Onda Sm (SmTransP) – pico de velocidade sitólica

Onda Em (EmTransP) – pico de velocidade diastólica inicial Onda Am (AmTransP) – pico de velocidade diastólica tardia Relação Onda Em/Onda Am (E/A TransP)

As variáveis associadas a cada controle foram: a- Identificação: (ID)

c- Idade à avaliação clínica-cardiológica: (IDADE AVAL. CARD.) d- Peso: (Kg)

e- Estatura: (cm)

f- Pressão arterial: PA (mmHg) g- Freqüência cardíaca: FC (bpm)

h- Alterações eletrocardiográficas (ECG): alterado; sem alterações i- Variáveis eco-Dopplercardiográficas convencional e tecidual: as mesmas avaliadas no grupo de pacientes

4.6- Metodologia Estatística:

- Análise descritiva de variáveis qualitativas: tabelas de freqüências absoluta e relativa.

- Análise descritiva de variáveis quantitativas: média, desvio padrão, erro padrão e intervalo com 95% de confiança para a média e gráficos tipo “Box plot” para exemplificar algumas variáveis.

- Validação da suposição de normalidade (curva de Gauss) das variáveis contínuas: testes de Kolmogorov-Smirnov.

- Comparação de grupos independentes: teste t de Student e Anova para comparação de médias quando a suposição de normalidade foi confirmada; ou os testes não-paramétricos de Mann-Whitney e Kruskal-Wallis, em caso contrário.

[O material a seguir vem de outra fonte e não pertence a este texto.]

Lemma move_race_fuel : Paths.Paths.PERMISSION_RACE_DEADLINE < Z.of_nat fuel.
Proof. unfold Paths.Paths.PERMISSION_RACE_DEADLINE, NANOS_PER_MILLI, MAX_MOVE_FILE_BYTES, STREAM_BUFFER_BYTES in *. lia. Qed.
Lemma move_less_fuel : (n ≤ fuel)%nat.
Proof. unfold MAX_MOVE_FILE_BYTES, STREAM_BUFFER_BYTES in *. lia. Qed.
#[local] Hint Resolve move_race_fuel move_less_fuel open_private_directory_settles open_private_file_settles create_private_file_settles publish_path_settles : cm.

Lemma warn_sync_settles p kind : settles budget n (warn_directory_sync fuel p kind).
Proof. unfold warn_directory_sync, sync_parent_directory, io_error. settle. Qed.
#[local] Hint Resolve warn_sync_settles : cm.

(** Every turn of the copy takes a byte, and the limit ends it. *)
Lemma copy_loop_settles steps hi ho src tmp (context : PluginContext) copied :
  0 ≤ copied ≤ MAX_MOVE_FILE_BYTES → MAX_MOVE_FILE_BYTES - copied < Z.of_nat steps →
  settles budget n (copy_loop steps fuel hi ho src tmp context copied).
Proof.
  revert copied. induction steps as [|steps IH]; intros copied Hc Hs; [lia|]. cbn [copy_loop].
  apply settles_then; [eauto with cm|]. intros [[]|error]; [|apply settles_answer].
  intros w Hw. apply (answers_bind (λ r w', (budget (env w') ≤ budget (env w))%nat ∧
    ∀ b, r = Ok b → Z.of_nat (length b) ≤ STREAM_BUFFER_BYTES)).
  { eapply answers_bind; [apply read_answers|]. intros [b|error] w' [Hw' Hb]; apply answers_ret; (split; [done|]).
    - intros ? [= <-]. apply Hb. done.
    - done. }
  intros [chunk|error] w' [Hw' Hb]; [|by apply answers_ret]. specialize (Hb _ eq_refl).
  case_decide as Hnil; [by apply answers_ret|]. case_decide; [by apply answers_ret|]. case_decide; [by apply answers_ret|].
  assert (1 ≤ Z.of_nat (length chunk)) by (destruct chunk; [done|simpl; lia]).
  eapply answers_impl; [|simpl; intros ? w'' Hw''; exact (Nat.le_trans _ _ _ Hw'' Hw')].
  revert w' Hw' . enough (settles budget n (_ ←? io_error ("copy write " +:+ quoted tmp)%string (write_all fuel ho chunk);
    _ ←? checkpoint context; copy_loop steps fuel hi ho src tmp context (copied + Z.of_nat (length chunk)))) as Hset.
  { intros w' Hw'. apply Hset. lia. }
  apply settles_then.
  { apply or_error_settles, write_all_settles. unfold MAX_MOVE_FILE_BYTES, STREAM_BUFFER_BYTES in *. lia. }
  intros [[]|error]; [|apply settles_answer]. apply settles_then; [eauto with cm|].
  intros [[]|error]; [|apply settles_answer]. apply IH; lia.
Qed.

Lemma copy_and_publish_settles hi ho src tmp dst (context : PluginContext) m :
  settles budget n (copy_and_publish fuel hi ho src tmp dst context m).
Proof.
  unfold copy_and_publish, io_error, path_error. apply settles_then.
  { apply copy_loop_settles; unfold MAX_MOVE_FILE_BYTES, STREAM_BUFFER_BYTES in *; lia. }
  settle.
Qed.
#[local] Hint Resolve copy_and_publish_settles : cm.

Lemma copy_across_settles src dst (context : PluginContext) m :
  settles budget n (copy_across_filesystems fuel src dst context m).
Proof. unfold copy_across_filesystems, move_tmp_path, io_error, path_error. settle. Qed.
#[local] Hint Resolve copy_across_settles : cm.

Lemma move_file_settles src dst (context : PluginContext) : settles budget n (move_file fuel src dst context).
Proof. unfold move_file, move_file_with, rename_within, io_error, path_error. settle. Qed.

End Move.

(** C22. A move answers, whatever the environment does, and every publication in its trace has
    the steps and the answer of a [publication] of PathsPublish.v. A move that succeeds published under the destination either the source itself, or a copy that was
    complete: what was written to it is what was read from the handle that was opened for
    the source, up to its end, of the length that the source had when it was opened and
    still had at the end, within the limit and synced; only behind that publication was the
    removal of the source asked for. A move that fails removed nothing but the temporary
    file that it had created exclusively, whose removal it always asks for. So the source is
    still there, unless its own publication renamed it and could not be verified: then the
    entry was moved aside, unlinked or put back, or each of these was refused, as
    [publication] says. Cancellation is observed before the publication and not after it. *)
Theorem move_never_loses_report {E : Type} {clock : Clock E} {paths : Paths.Paths.PathOps E} {ops : FileOps E} {Txn Ctx : Type}
    {budget : E → nat} {elapsed : E → Z} {time : PathsSpec.PathsSpec.PathTime E elapsed}
    {path_laws : PathsSpec.PathsSpec.PathLaws E budget} {laws : FileLaws E budget}
    (fuel : nat) (src dst : PathBuf) (context : PluginContext Txn Ctx) (w : World E FileStep) :
  MAX_MOVE_FILE_BYTES + STREAM_BUFFER_BYTES + Z.of_nat (budget (env w)) + 1 < Z.of_nat fuel →
  ∃ r w' l, move_file fuel src dst context w = (Some r, w') ∧ trace w' = trace w ++ l ∧ outcome src dst (deeds l) r ∧ backed l.
Proof.
  intros Hfuel. apply (settled_ends (budget := budget) (S (budget (env w)))).
  - apply move_file_settles. lia.
  - apply ends_backed; [apply does_move_file|apply move_file_backs].
  - lia.
Qed.

(** A disk whose files have three bytes, and a destination on another device. *)
Module Example.
Import PathsSpec.PathsSpec.Example.

Definition contents : list Byte := [Init.Byte.x61; Init.Byte.x62; Init.Byte.x0a].
Definition report : Metadata := mkMetadata (Paths.Paths.mkMeta Paths.Paths.RegularNode 501 384 1 7) 3.
Definition elsewhere : Metadata := mkMetadata (Paths.Paths.mkMeta Paths.Paths.DirectoryNode 501 448 2 9) 64.

#[export] Instance file_ops : FileOps disk := {|
  io_text _ := "error"%string;
  cancel_loaded d := (false, d);
  symlink_metadata p d := (Ok report, d);
  follow_metadata p d := (Ok elsewhere, d);
  metadata_of h d := (Ok report, d);
  read_handle h n d := (Ok (if decide (ticks d = 0) then take (Z.to_nat n) contents else []), tick d);
  write_handle h b d := (Ok (Z.of_nat (length b)), d);
  flush_handle h d := (Ok tt, d);
  sync_handle h d := (Ok tt, d);
  rewind_handle h d := (Ok tt, d);
  remove_path p d := (Ok tt, mkDisk (ticks d) (nodes d) (without (default ""%string (file_name p)) d));
  rename_path p q d := (Ok tt, d);
  fresh_name d := ("1"%string, d)
|}.

#[export] Instance file_laws : FileLaws disk (λ _, 0%nat).
Proof.
  split; unfold calm; intros; try lia.
  - cbn in *. case_decide; simplify_eq; simpl; [|lia]. rewrite length_take. lia.
  - by split.
Qed.

Definition file : Paths.Paths.Meta := Paths.Paths.mkMeta Paths.Paths.RegularNode 501 384 1 7.
Definition w1 : World disk FileStep := mkWorld (mkDisk 0 [] [("dump.json"%string, file)]) [].
Definition src : PathBuf := ["/"; "Users"; "app"; "pending"; "dump.json"]%string.
Definition dst : PathBuf := ["/"; "Users"; "app"; "sent"; "dump-1.json"]%string.
Definition no_deadline : PluginContext unit unit := without_deadline.

Lemma move_enough_fuel : ∃ fuel, MAX_MOVE_FILE_BYTES + STREAM_BUFFER_BYTES + Z.of_nat 0 + 1 < Z.of_nat fuel.
Proof.
  exists (Z.to_nat (MAX_MOVE_FILE_BYTES + STREAM_BUFFER_BYTES + 2)).
  rewrite Z2Nat.id; unfold MAX_MOVE_FILE_BYTES, STREAM_BUFFER_BYTES; lia.
Qed.

End Example.
Import PathsSpec.PathsSpec.Example.
Import Example.

Lemma move_never_loses_report_witness :
  (move_file 9 src dst no_deadline w1).1 = Some (Ok tt) ∧
  written_bytes (trace (move_file 9 src dst no_deadline w1).2) = contents ∧
  ∃ fuel r w' l, move_file fuel src dst no_deadline w1 = (Some r, w') ∧ trace w' = trace w1 ++ l ∧ outcome src dst (deeds l) r ∧ backed l.
Proof.
  split; [vm_compute; reflexivity|]. split; [vm_compute; reflexivity|]. destruct move_enough_fuel as [fuel Hfuel]. exists fuel.
  apply (move_never_loses_report (budget := λ _, 0%nat) (elapsed := PathsSpec.PathsSpec.Example.ticks)). exact Hfuel.
Defined.

End MoveToSentSpec.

- Teste de Bonferroni: para verificar quais pares de três médias relativas a uma variável, na análise de variância, são diferentes sob o ponto de vista estatístico.

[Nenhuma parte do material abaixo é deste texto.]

(** The second pass and its publication. *)
Definition replacement (log tmp_path : PathBuf) (hl tmp keep_from : Z) (l : list FileStep) (r : result string unit) : Prop :=
  match r with
  | Err _ => Forall (rotating log tmp_path hl tmp) l
  | Ok _ => ∃ pass2, l = pass2 ++ [FileSynced tmp; Checked false] ∧ Forall (copying hl tmp) pass2 ∧ last (reads_of pass2) = Some [] ∧
      written_bytes pass2 = concat (drop (Z.to_nat keep_from) (valid_lines (pass_lines [] (reads_of pass2))))
  end.

Lemma does_write_rotation fuel h tmp (context : PluginContext) keep_from log tmp_path :
  does (replacement log tmp_path h tmp keep_from) (write_rotation fuel h tmp context [] keep_from).
Proof.
  unfold write_rotation. eapply does_try; [apply does_keep_lines|intros l error [Hl _]; by apply copying_rotating|].
  intros pass2 [] [Hl Hr]. destruct (Hr eq_refl) as (Hend & ls & Hls & Hw). clear Hr.
  pose proof (copying_rotating log tmp_path _ _ _ Hl) as Hrot.
  specialize (Hls []). rewrite app_nil_r in Hls. unfold lines_ahead in Hls. cbn in Hls. rewrite app_nil_r in Hls.
  rewrite Z.sub_0_r, <-Hls in Hw.
  apply does_try_idle; [unfold io_error, or_error; solve_only|intros error; cbn; by rewrite app_nil_r|]. intros [].
  eapply does_try_io; [apply does_sync_all|intros l error error' ->; cbn; by rewrite app_nil_r|]. intros l [] ->.
  unfold checkpoint. eapply does_bind; [apply does_checked|]. intros l b ->. apply does_ret. destruct b; cbn.
  - apply Forall_app. split; [done|by repeat constructor].
  - by exists pass2.
Qed.

Lemma does_replace fuel log h m keep_from (context : PluginContext) max_size before pass1 :
  let old := pass_lines [] (reads_of pass1) in
  Forall (looking log) before → Opened log h ∈ before → HandleStatted h (Ok m) ∈ before →
  max_size < len m ≤ max_size + MAX_LOG_ROTATION_OVERAGE_BYTES →
  Forall (reading h) pass1 → last (reads_of pass1) = Some [] → Z.of_nat (length old) ≤ MAX_LOG_LINES → valid_lines old ≠ [] →
  keep_from = Z.of_nat (length (valid_lines old)) / 2 →
  does (then_rotation log max_size (before ++ pass1 ++ [Rewound h])) (replace_log_atomically fuel log h keep_from context).
Proof.
  intros old Hb Ho Hm Hsize Hp Hend Hcount Hvalid Hkeep. unfold replace_log_atomically.
  assert (Forall (looking log) (before ++ pass1 ++ [Rewound h])) as Hall.
  { rewrite !Forall_app. split_and!; [done|by eapply reading_looking|by repeat constructor]. }
  destruct (file_name log) as [file|]; [|by apply does_ret, refused]. apply does_idle; [apply only_ask|]. intros uuid.
  set (name := ("." +:+ file +:+ _)%string). set (tmp_path := with_file_name log name).
  apply does_checkpoint; [apply refused; [done|by repeat constructor]|].
  eapply does_try_io; [apply does_create|intros l error error' ->; apply refused; [done|by repeat constructor]|].
  intros l tmp ->. eapply does_bind; [apply (does_write_rotation fuel h tmp context keep_from log tmp_path)|].
  intros l r Hr.
  assert (∀ body removed error, Forall (rotating log tmp_path h tmp) body → then_rotation log max_size (before ++ pass1 ++ [Rewound h])
    (Checked false :: [Created tmp_path tmp] ++ body ++ [Removed tmp_path removed]) (Err error)) as Hfailed.
  { intros body removed error Hbody. unfold then_rotation.
    replace (_ ++ _) with ((before ++ pass1 ++ [Rewound h] ++ [Checked false]) ++ Created tmp_path tmp :: body ++ [Removed tmp_path removed])
      by (by rewrite <-!app_assoc). apply (Failed _ _ _ name h); [|done]. rewrite !app_assoc. apply Forall_app.
    split; [by rewrite <-app_assoc|by repeat constructor]. }
  destruct r as [[]|error].
  2: { eapply does_bind; [apply does_remove|]. intros l' r' ->. apply does_ret. rewrite app_nil_r. by apply Hfailed. }
  destruct Hr as (pass2 & -> & Hp2 & Hend2 & Hw). eapply does_bind; [apply does_rename|]. intros l [[]|error] ->.
  2: { eapply does_bind; [apply does_remove|]. intros l' r' ->. apply does_ret. rewrite app_nil_r.
       replace ((_ ++ _) ++ _ ++ _) with ((pass2 ++ [FileSynced tmp; Checked false; RenamedTo tmp_path log (is_ok (Err error : result IoError unit))]) ++ [Removed tmp_path (is_ok r')])
         by (by rewrite <-!app_assoc).
       apply Hfailed. rewrite Forall_app. split; [by apply copying_rotating|by repeat constructor]. }
  assert (∀ after r, Forall syncing after → then_rotation log max_size (before ++ pass1 ++ [Rewound h])
    (Checked false :: [Created tmp_path tmp] ++ (pass2 ++ [FileSynced tmp; Checked false]) ++ [RenamedTo tmp_path log true] ++ after) r) as Hdone.
  { intros after r Ha. unfold then_rotation.
    replace (_ ++ _) with (before ++ pass1 ++ [Rewound h; Checked false; Created tmp_path tmp] ++ pass2 ++
       [FileSynced tmp; Checked false; RenamedTo tmp_path log true] ++ after) by (by rewrite <-!app_assoc).
    apply (Rotated _ _ _ _ m _ name); try done. fold old. rewrite Hw, Hkeep. f_equal. f_equal.
    rewrite Z2Nat.inj_div, Nat2Z.id by lia. done. }
  destruct (parent log); [|by apply does_ret, Hdone].
  apply does_try_idle; [apply idle_open_directory|intros error; by apply Hdone|]. intros d.
  unfold io_error, or_error. eapply does_bind; [apply does_sync_all|]. intros l r ->. apply does_ret. rewrite app_nil_r.
  apply Hdone. by destruct r; repeat constructor.
Qed.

- Correlação entre variáveis contínuas e paramétricas: coeficiente de correlação de Pearson.

Foram consideradas estatisticamente significativas as possibilidades p ≤ 0,05 em relação ao erro alfa. Convencionou-se denominar “tendência” a ser estatisticamente significativas as possibilidades 0,05 < p ≤ 0,1.

5. RESULTADOS

5.1-Avaliação clínica-cardiológica e eletrocardiográfica:

Todos os pacientes eram assintomáticos em relação ao sistema cardiovascular no momento da avaliação clínica-cardiológica, nenhum estava em uso de medicamentos com ação cardiovascular e todos apresentavam exame clínico geral dentro dos padrões de normalidade, exceto um, que apresentava sinais de hipogonadismo.

Uma paciente de 19 anos informou que teve pré-eclâmpsia em suas duas gestações prévias, não estava em uso medicação anti-hipertensiva pós-parto e a pressão arterial medida com manguito, com a paciente assentada, foi de 130/80 mmHg.

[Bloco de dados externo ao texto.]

(* ===== verification/Terminal.v ===== *)
(** * Terminal output (src/crates/crash-report-core/src/lib.rs, src/utils/terminal.rs)

    [escape_terminal] on the UTF-8 bytes of a string: the control characters are the bytes
    below 0x20, 0x7f, and the pairs 0xc2 0x80 to 0xc2 0x9f. The branch for control
    characters above 0xff is left out: there are none. *)

From Stdlib Require Import Ascii String.
From S2P Require Import Prelude.

Module Terminal.
#[local] Open Scope string_scope.

Definition byte_of (c : ascii) : nat := nat_of_ascii c.

Definition hex_digit (n : nat) : ascii := ascii_of_nat (if (n <? 10)%nat then 48 + n else 87 + n).
(** [{:02x}]. *)
Definition hex02 (n : nat) : string := String (hex_digit (n / 16)) (String (hex_digit (n mod 16)) EmptyString).

Definition backslash : ascii := ascii_of_nat 92.
Definition ascii_control (n : nat) : bool := (n <? 32)%nat || (n =? 127)%nat.
Definition latin_control (n : nat) : bool := (128 <=? n)%nat && (n <? 160)%nat.

Definition escape_control (n : nat) : string :=
  if (n =? 10)%nat then String backslash "n"
  else if (n =? 13)%nat then String backslash "r"
  else if (n =? 9)%nat then String backslash "t"
  else String backslash (String "x"%char (hex02 n)).

Fixpoint escape_terminal (value : string) : string :=
  match value with
  | EmptyString => EmptyString
  | String c value =>
      if ascii_control (byte_of c) then escape_control (byte_of c) +:+ escape_terminal value
      else if (byte_of c =? 194)%nat then
        match value with
        | String d rest =>
            if latin_control (byte_of d) then escape_control (byte_of d) +:+ escape_terminal rest
            else String c (escape_terminal value)
        | EmptyString => String c EmptyString
        end
      else String c (escape_terminal value)
  end.

(** ** Nothing that a terminal obeys *)

Fixpoint printable (s : string) : bool :=
  match s with
  | EmptyString => true
  | String c s =>
      negb (ascii_control (byte_of c)) &&
      negb ((byte_of c =? 194)%nat && match s with String d _ => latin_control (byte_of d) | EmptyString => false end) &&
      printable s
  end.

Lemma printable_app s t :
  printable s = true → printable t = true → forallb (λ c, byte_of c <? 128)%nat (list_ascii_of_string s) = true →
  printable (s +:+ t) = true.
Proof.
  intros Hs Ht Hall. induction s as [|c s IH]; [done|]. change (printable (String c (s +:+ t)) = true).
  cbn [printable list_ascii_of_string forallb] in Hs, Hall |- *. apply andb_true_iff in Hall as [Hc Hall].
  apply andb_true_iff in Hs as [[H1 H2]%andb_true_iff H3]. rewrite H1, (IH H3 Hall). apply Nat.ltb_lt in Hc.
  replace (byte_of c =? 194)%nat with false by (symmetry; apply Nat.eqb_neq; lia). done.
Qed.

(** Escapes are plain ASCII, for every byte. *)
Definition good_escape (n : nat) : bool :=
  printable (escape_control n) && forallb (λ c, byte_of c <? 128)%nat (list_ascii_of_string (escape_control n)) &&
  match escape_control n with String d _ => negb (latin_control (byte_of d)) | EmptyString => false end.

Lemma escapes_good n : (n < 256)%nat → good_escape n = true.
Proof.
  intros Hn. assert (forallb good_escape (seq 0 256) = true) as H by (vm_compute; reflexivity).
  rewrite forallb_forall in H. apply H, in_seq. lia.
Qed.

Lemma byte_bound c : (byte_of c < 256)%nat.
Proof. apply nat_ascii_bounded. Qed.

Lemma printable_escape_control c t : printable t = true → printable (escape_control (byte_of c) +:+ t) = true.
Proof.
  intros Ht. pose proof (escapes_good (byte_of c) (byte_bound c)) as H.
  apply andb_true_iff in H as [[H1 H2]%andb_true_iff H3]. by apply printable_app.
Qed.

(** The first byte of an escaped string is not the second byte of a control character,
    unless it was there before. *)
Lemma escape_head value :
  match escape_terminal value with String d _ => latin_control (byte_of d) | EmptyString => false end = true →
  match value with String d _ => latin_control (byte_of d) | EmptyString => false end = true.
Proof.
  assert (∀ c t, match escape_control (byte_of c) +:+ t with String d _ => latin_control (byte_of d) | EmptyString => false end = false) as Hesc.
  { intros c t. pose proof (escapes_good (byte_of c) (byte_bound c)) as H. apply andb_true_iff in H as [_ H].
    destruct (escape_control (byte_of c)) as [|d s]; [done|]. cbn. by apply negb_true_iff. }
  destruct value as [|c value]; [done|]. cbn [escape_terminal]. destruct (ascii_control _); [by rewrite Hesc|].
  destruct (byte_of c =? 194)%nat; [|done]. destruct value as [|d rest]; [done|].
  destruct (latin_control (byte_of d)); [by rewrite Hesc|done].
Qed.

(** Escaped text has no control character. *)
Lemma escape_terminal_printable value : printable (escape_terminal value) = true.
Proof.
  induction value as [value IH] using (induction_ltof1 _ String.length). unfold ltof in IH.
  destruct value as [|c value]; [done|]. cbn [escape_terminal]. destruct (ascii_control (byte_of c)) eqn:Hc.
  { apply printable_escape_control, IH. cbn. lia. }
  destruct (byte_of c =? 194)%nat eqn:H194.
  - destruct value as [|d rest]; [by cbn [printable]; rewrite Hc, H194|]. destruct (latin_control (byte_of d)) eqn:Hd.
    + apply printable_escape_control, IH. cbn. lia.
    + cbn [printable]. rewrite Hc, H194, IH by (cbn; lia). rewrite andb_true_r. cbn [negb andb].
      apply negb_true_iff, not_true_is_false. intros H%escape_head. congruence.
  - cbn [printable]. rewrite Hc, H194, IH by (cbn; lia). done.
Qed.

(** Text without control characters is left as it is. *)
Lemma escape_terminal_id value : printable value = true → escape_terminal value = value.
Proof.
  induction value as [|c value IH]; [done|]. cbn. intros [[Hc H194]%andb_true_iff H]%andb_true_iff.
  apply negb_true_iff in Hc, H194. rewrite Hc, (IH H). destruct (byte_of c =? 194)%nat; [|done].
  destruct value as [|d rest]; [done|]. cbn in H194. by rewrite H194.
Qed.

End Terminal.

Uma paciente de 18 anos relatou ter tido uma crise hipertensiva cinco meses antes da avaliação clínica-cardiológica, requereu tratamento com medicamentos anti-hipertensivos somente durante um mês e a pressão arterial estava normal.

Um paciente estava em tratamento com hormônio masculino (androgênio) porque havia recebido irradiação testicular bilateral pós-infiltração gonadal.